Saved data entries
^^^^
(** On three valid notes, [constructProof] returns as soon as the tape
    yields six group scalars and one more block, and none of the three
    blinding points is the identity; it then leaves the rest of the tape. *)
Lemma privateRange_constructProof_returns n0 n1 n2 sender t
    ba0 bk0 ba1 bk1 ba2 drawn t1 t2 t3 t4 t5 block rest hash :
  forallb validNote [n0; n1; n2] = true ->
  appendNotes [n0; n1; n2] Keccak.new t = Returns hash t ->
  bn128.randomGroupScalar t = Returns ba0 t1 ->
  bn128.randomGroupScalar t1 = Returns bk0 t2 ->
  bn128.randomGroupScalar t2 = Returns ba1 t3 ->
  bn128.randomGroupScalar t3 = Returns bk1 t4 ->
  bn128.randomGroupScalar t4 = Returns ba2 t5 ->
  bn128.randomGroupScalar t5 = Returns drawn (block :: rest) ->
  bn128.isInfinity
    (bn128.add (bn128.mul (Note.gamma n0) bk0) (bn128.mul bn128.h ba0)) = false ->
  bn128.isInfinity
    (weighted n1 bk1 ba1 (fst (Keccak.keccak hash bn128.n))) = false ->
  bn128.isInfinity
    (weighted n2 (bn128.redSub bk0 bk1) ba2
       (fst (Keccak.keccak (snd (Keccak.keccak hash bn128.n)) bn128.n))) = false ->
  exists proof,
    privateRange.constructProof [n0; n1; n2] sender t = Returns proof rest.
Proof.
  intros Hvalid Hhash R0 R1 R2 R3 R4 R5 HB0 HB1 HB2.
  pose proof (Progress.constructBlindingFactors_returns n0 n1 n2 hash _ _ _ _ _ _ _
                _ _ _ _ _ _ R0 R1 R2 R3 R4 R5) as Hfs.
  pose proof Hvalid as Hv. cbn [forallb] in Hv.
  apply andb_true_iff in Hv as [Hv0 Hv].
  apply andb_true_iff in Hv as [Hv1 Hv].
  apply andb_true_iff in Hv as [Hv2 _].
  unfold privateRange.constructProof.
  rewrite (bind_of_returns _ _ _ _ _ (Progress.parseInputs_valid _ sender t Hvalid)).
  rewrite (bind_of_returns _ _ _ _ _ Hhash).
  rewrite (bind_of_returns _ _ _ _ _ Hfs).
  match goal with
  | |- context [proofUtils.computeChallenge ?vars] =>
      destruct (Progress.succeeds_challenge sender [n0; n1; n2]
                  [BlindingFactor.make bk0 ba0
                     (Some (bn128.add (bn128.mul (Note.gamma n0) bk0)
                                      (bn128.mul bn128.h ba0)));
                   BlindingFactor.make bk1 ba1
                     (Some (weighted n1 bk1 ba1 (fst (Keccak.keccak hash bn128.n))));
                   BlindingFactor.make (bn128.redSub bk0 bk1) ba2
                     (Some (weighted n2 (bn128.redSub bk0 bk1) ba2
                        (fst (Keccak.keccak (snd (Keccak.keccak hash bn128.n))
                                            bn128.n))))]
                  Hvalid) as [c Hc]
  end.
  { repeat constructor; eexists; (split; [reflexivity | assumption]). }
  rewrite (bind_of_returns _ _ _ _ _ (Hc _)).
  cbn [mapWithIndex].
  destruct (Progress.succeeds_low_record [n0; n1; n2] c 0
              (BlindingFactor.make bk0 ba0
                 (Some (bn128.add (bn128.mul (Note.gamma n0) bk0)
                                  (bn128.mul bn128.h ba0))))
              n0 ltac:(lia) eq_refl Hv0) as [r0 Hr0].
  destruct (Progress.succeeds_low_record [n0; n1; n2] c 1
              (BlindingFactor.make bk1 ba1
                 (Some (weighted n1 bk1 ba1 (fst (Keccak.keccak hash bn128.n)))))
              n1 ltac:(lia) eq_refl Hv1) as [r1 Hr1].
  destruct (Progress.filler_record [n0; n1; n2] c 2
              (BlindingFactor.make (bn128.redSub bk0 bk1) ba2
                 (Some (weighted n2 (bn128.redSub bk0 bk1) ba2
                    (fst (Keccak.keccak (snd (Keccak.keccak hash bn128.n))
                                        bn128.n)))))
              n2 block rest ltac:(lia) eq_refl Hv2) as [r2 Hr2].
  eexists. unfold bind, ret.
  rewrite (Hr0 (block :: rest)); cbv beta iota.
  rewrite (Hr1 (block :: rest)); cbv beta iota.
  rewrite Hr2; cbv beta iota.
  reflexivity.
Qed.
^^^^
What you need to do
Scan the entries for lines holding the string "eexists", then copy every one of them.

Your solution
  { repeat constructor; eexists; (split; [reflexivity | assumption]). }
  eexists. unfold bind, ret.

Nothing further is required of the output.